A typical scenario might use a single encryption key for many different
messages. A simple strategy is to allocate 64 bits to a message counter and 64
bits to a block counter. For each encryption you can increment the message
counter by one. The block counter starts at zero and increments for each block
of the message.

Note that this imposes hard limits on both the number of encryptions you can
perform with this key (2^64) and the number of blocks a message can contain
(also 2^64). As long as we respect these limits, we're guaranteed never to
reuse a nonce.

If we use a random 64-bit nonce in place of the message counter, the picture
changes a little. Due to the birthday paradox, we can now expect a collision
in around 2^32 encryptions, which is a little close for comfort.

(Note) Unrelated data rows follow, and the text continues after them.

Fixpoint stats_from (i : Z) (ls : list (list Bus.entry)) : list PartitionStat :=
  match ls with
  | [] => []
  | log :: ls => stat_of i log :: stats_from (i + 1) ls
  end.

Definition total_retained (ls : list (list Bus.entry)) : Z := foldr (fun log n => retained log + n) 0 ls.

Lemma retained_range log : 0 <= retained log <= Bus.defaultCapacity.
Proof. unfold retained, Bus.defaultCapacity. lia. Qed.

Lemma total_retained_range ls : 0 <= total_retained ls <= zlen ls * Bus.defaultCapacity.
Proof.
  induction ls as [|log ls IH]; [done|]. cbn [total_retained foldr]. fold (total_retained ls).
  pose proof (retained_range log). rewrite length_cons. lia.
Qed.

Lemma detail_of n a b name ls i log :
  Bus.rel n a b -> n < 2 ^ 62 -> Bus.l_topics a !! name = Some ls -> 0 <= i -> ls.1 !! Z.to_nat i = Some log ->
  Bus.TopicPartitionDetail name i b =
  Some (Ok (Bus.mkDetail (zlen log - retained log) (zlen log) (zlen log - retained log) Bus.defaultCapacity)).
Proof.
  intros HR Hn Hls Hi Hlog. pose proof (Bus.rel_lookup n a b name HR) as H. rewrite Hls in H.
  unfold Bus.TopicPartitionDetail. destruct (Bus.topics b !! name) as [set|]; [|done]. destruct H as (HF & _ & _).
  destruct (Forall2_lookup_l _ _ _ _ _ HF Hlog) as (t & Ht & (Hrep & Hcap & _ & _)).
  unfold Bus.invalid_partition. rewrite <- (list.Forall2_length _ _ _ HF).
  pose proof (lookup_lt_Some _ _ _ Hlog). destruct (Z.ltb_spec i 0); [lia|]. destruct (Z.leb_spec (zlen ls.1) i); [lia|].
  cbn [orb]. unfold Bus.partition_at. destruct (Z.ltb_spec i 0); [lia|]. rewrite Ht. cbn [mbind option_bind].
  destruct Hrep as [_ _ E1 E2 E3 _]. rewrite E1, E3, E2, Hcap. unfold retained. do 3 f_equal; lia.
Qed.

Lemma partition_stats n a b name ls rest : Bus.rel n a b -> n < 2 ^ 62 -> Bus.l_topics a !! name = Some ls ->
  forall i ts, 0 <= i -> drop (Z.to_nat i) ls.1 = rest -> 0 <= ts_Total ts -> ts_Total ts + zlen rest * Bus.defaultCapacity < 2 ^ 62 ->
  fold_left (fun ts i => partition_stat b name i ts) (seqZ i (zlen rest)) ts =
  mkTopicStat (ts_Name ts) (ts_Partitions ts ++ stats_from i rest) (ts_Total ts + total_retained rest).
Proof.
  intros HR Hn Hls. induction rest as [|log rest IH]; intros i ts Hi Hd Ht Hb.
  { cbn. destruct ts. by rewrite app_nil_r, Z.add_0_r. }
  assert (ls.1 !! Z.to_nat i = Some log) as Hlog by (rewrite <- (Nat.add_0_r (Z.to_nat i)), <- lookup_drop, Hd; done).
  rewrite length_cons in *. rewrite seqZ_cons by lia. cbn [fold_left stats_from].
  replace (Z.pred (Z.of_nat (S (length rest)))) with (zlen rest) by lia. pose proof (retained_range log) as Hr.
  assert (partition_stat b name i ts = mkTopicStat (ts_Name ts) (ts_Partitions ts ++ [stat_of i log]) (ts_Total ts + retained log)) as ->.
  { unfold partition_stat. rewrite (detail_of n a b name ls i log HR Hn Hls Hi Hlog). cbn [Bus.d_Head Bus.d_Tail Bus.d_Capacity Bus.d_Evictions].
    unfold fill_pct. cbn [Bus.d_Head Bus.d_Tail Bus.d_Capacity]. change (0 <? Bus.defaultCapacity) with true. cbv iota.
    replace (zlen log - (zlen log - retained log)) with (retained log) by lia.
    unfold Bus.defaultCapacity in *. rewrite !wrap_s_small by lia. done. }
  rewrite (IH (Z.succ i)); cbn [ts_Name ts_Partitions ts_Total].
  - rewrite <- app_assoc. cbn [app]. rewrite <- Z.add_1_r. cbn [total_retained foldr]. f_equal. fold (total_retained rest). lia.
  - lia.
  - rewrite Z2Nat.inj_succ by lia. rewrite <- Nat.add_1_r, <- drop_drop, Hd. done.
  - lia.
  - lia.
Qed.

(** A ratio of at most one is at most a hundred percent. *)
Lemma percent_range n : 0 <= n <= Bus.defaultCapacity -> leb (Fin 0) (percent n) = true /\ leb (percent n) (of_int 100) = true.
Proof.
  intros Hn. unfold percent, Bus.defaultCapacity in *. pose proof one_units_pos as Ho. rewrite !of_int_small by lia. unfold div.
  destruct (Z.eqb_spec (1048576 * one_units) 0); [lia|]. destruct (Z.ltb_spec (1048576 * one_units) 0); [lia|].
  assert (0 <= n * one_units * one_units) as H0 by (repeat apply Z.mul_nonneg_nonneg; lia).
  pose proof (round_nonneg (n * one_units * one_units) (1048576 * one_units) H0 ltac:(lia)) as Hr.
  assert (leb (round (n * one_units * one_units) (1048576 * one_units)) (Fin (1 * one_units)) = true) as Hle.
  { rewrite <- (round_exact (1 * one_units)) by (apply (nonneg_int 1); lia). apply round_mono; [lia..|].
    assert (n * (one_units * one_units) <= 1048576 * (one_units * one_units)) by (apply Z.mul_le_mono_nonneg_r; nia). lia. }
  destruct (round _ _) as [| |v|]; try done. apply Z.leb_le in Hle. pose proof (nonneg_int 100 ltac:(lia)) as H100.
  split.
  - pose proof (mul_nonneg v (100 * one_units) Hr H100) as Hm. destruct (mul _ _) as [| |x|]; try done.
    apply Z.leb_le, representable_nonneg, Hm.
  - eapply leb_trans; [apply (mul_mono_l v (1 * one_units) (100 * one_units) Hr (nonneg_int 1 ltac:(lia)) H100 Hle)|].
    assert (mul (Fin (1 * one_units)) (Fin (100 * one_units)) = Fin (100 * one_units)) as -> by (vm_compute; reflexivity).
    by apply leb_refl.
Qed.
(* ===== verification/Dashboard.v ===== *)
(** * The dashboard (web/app.go)

    [Module Web]: the component [Dashboard], its page and its handlers.  The page is the
    tree of the builder calls of [Render] and of the functions it is made of: an element
    with its styles, attributes, handlers and children, a handler being named by the
    action it runs.  A function given to [ctx.Dispatch] is an update of the component; the
    handlers return the updates they dispatch and the request they start, so a theorem
    holds for any state the component has reached when the answer comes.  The texts of
    errors are arguments.  The requests go to the endpoints of [BrokerMain]: publishing is
    shown end to end, and so is fetching for topics that need no escaping. *)

From S2P Require Import Prelude GoLib GoFloat GoJson GoJsonMap GoTime GoFmt GoUrl AgentStream Broker WalLog Consumer Server BrokerMain Console.
Import Json Fmt Float.

Module Web.
Set Warnings "-register-all".
Local Open Scope string_scope.
Local Open Scope Z_scope.
Local Open Scope list_scope.

(** ** The palette *)

Definition glassBorder : string := "rgba(0,0,0,0.10)".
Definition txt : string := "#0d1117".
Definition muted : string := "rgba(87,96,106,0.85)".
Definition accent : string := "#0969da".
Definition accentDim : string := "rgba(9,105,218,0.10)".
Definition accentBdr : string := "rgba(9,105,218,0.30)".
Definition warn : string := "#9a6700".
Definition warnDim : string := "rgba(154,103,0,0.12)".
Definition danger : string := "#cf222e".
Definition dangerDim : string := "rgba(207,34,46,0.10)".
Definition ok : string := "rgba(26,127,55,0.90)".
Definition fontMono : string := "'JetBrains Mono','Fira Code','Cascadia Code',monospace".

(** ** The component *)

(** The messages as the page gets them: the time is text. *)
Record FetchedMessage := mkMessage { m_Offset : Z; m_Timestamp : string; m_Payload : string }.
(* ===== verification/Lifecycle.v ===== *)
(** * Serving and shutting down (cmd/broker/main.go, internal/broker/tcp_server.go and the loops of the pollers and the coordinator)

    [Module Shutdown] models the process around the handlers as a step relation: the TCP
    server's accept loop, statement by statement, with its connection goroutines, its
    [WaitGroup] and its count; the HTTP and gRPC servers with the handlers they run; the
    ticker loops of the two pollers and of the workflow coordinator with their [Stop]; and
    the sequence in which [main] takes the parts down, with the two timeouts that let it go
    on.  Clients decide when connections and handlers end.  [net/http]'s [Shutdown] and
    gRPC's [GracefulStop] and [Stop] are modelled by what they document: the first two stop
    taking requests and wait for the running ones, the third does not wait for handlers.

    The theorems: both counts of connections are exact; when the log is closed the loops
    have stopped, the servers take no requests, no handler runs unless a timeout ended a
    wait, and at most one connection is left, the one that the accept loop had in hand when
    the listener was closed; such a connection is possible, served with the log closed; once
    the clients have hung up the shutdown completes, and as long as one connection that was
    counted in time has not ended, it does not. *)

From S2P Require Import Prelude.

Module Shutdown.
Local Open Scope Z_scope.

(** ** A ticker loop with [stop] and [done] *)

Inductive loop_pc := Selecting | Working | Returned.

Record loop := mkLoop { stop_closed : bool; pc : loop_pc }.

(** A poller drains once before its loop, the coordinator waits for its first tick. *)
Definition Poller_Start : loop := mkLoop false Working.
Definition Coordinator_Start : loop := mkLoop false Selecting.

(** The goroutine: a tick starts a pass, a pass ends, and a closed [stop] is seen at the
    select, where it competes with the ticks. *)
Inductive loop_step : loop -> loop -> Prop :=
| loop_tick l : pc l = Selecting -> loop_step l {| l with pc := Working |}
| loop_pass l : pc l = Working -> loop_step l {| l with pc := Selecting |}
| loop_exit l : pc l = Selecting -> stop_closed l = true -> loop_step l {| l with pc := Returned |}.

Definition close_stop (l : loop) : loop := {| l with stop_closed := true |}.
Definition done_closed (l : loop) : bool := match pc l with Returned => true | _ => false end.

(** ** The process *)

(** Where [main] is: serving, or after the signal at the part it takes down next; a wait is
    a phase of its own.  [Returning]: the log is closed and [main] has not returned yet. *)
Inductive phase :=
| Serving | ClusterDown | MetricsClose | MetricsWait | GrpcStop | GrpcWait | TcpClose | TcpWait
| CpStop | CpWait | CoordStop | CoordWait | WfStop | WfWait | LogClose | Returning | Exited.

#[global] Instance phase_eq_dec : EqDecision phase.
Proof. solve_decision. Defined.

(** Where the goroutine of [ListenAndServe] is: before [net.Listen], in [Accept], with an
    accepted connection before each of the two increments and before it starts the
    connection's goroutine, or returned. *)
Inductive accept_pc := Starting | InAccept | Accepted (id : nat) | Added (id : nat) | Counted (id : nat) | Ended.

(** [http_up], [grpc_up]: the server takes requests; [http_conns], [rpcs]: the HTTP
    connections that are not idle and the gRPC handlers that run; [graceful]: the goroutine
    that calls [GracefulStop] exists.  [listener]: the server's field, with whether the
    socket is open.  [conns]: the connections whose handler runs; [leaving]: those whose
    handler has returned and left [connCount], but not yet [activeConns].  The loops are
    absent when the flags disable them. *)
Record process := mkProcess {
  at_ : phase; ready : bool;
  http_up : bool; http_conns : gset nat;
  grpc_up : bool; graceful : bool; rpcs : gset nat;
  acceptor : accept_pc; listener : option bool; conns : gset nat; leaving : gset nat;
  activeConns : Z; connCount : Z;
  cpPoller : option loop; wfCoord : option loop; wfPoller : option loop; log_open : bool
}.

Definition started (control workflow : bool) : process :=
  mkProcess Serving true true ∅ true false ∅ Starting None ∅ ∅ 0 0
    (if control then Some Poller_Start else None) (if workflow then Some Coordinator_Start else None)
    (if workflow then Some Poller_Start else None) true.

Definition stopped (l : option loop) : bool := match l with None => true | Some l => done_closed l end.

Fortunately, we can tune the bit allocations based on the needs of the
application. So a reasonable strategy might be to bump the random message
nonce to (say) 96 bits and leave 32 for the block counter. This still allows
individual messages of around 64GB.

Of course, parameters like these should be considered implementation details
for 99% of application developers. The best thing to do is to use a high-level
library like NaCl that makes reasonable choices and then abstracts them away.

------
BrokenPipe
impressive! a very cool hack!

------
frik
Impressive.

That's also the reason why one should limit the max-length of a password field
(something reasonable), if one is using the _salted-password in db_ approach.
Otherwise someone could enter a very long password to do the trick (MD5/SHA1),
see
[http://en.wikipedia.org/wiki/MD5#Security](http://en.wikipedia.org/wiki/MD5#Security)
.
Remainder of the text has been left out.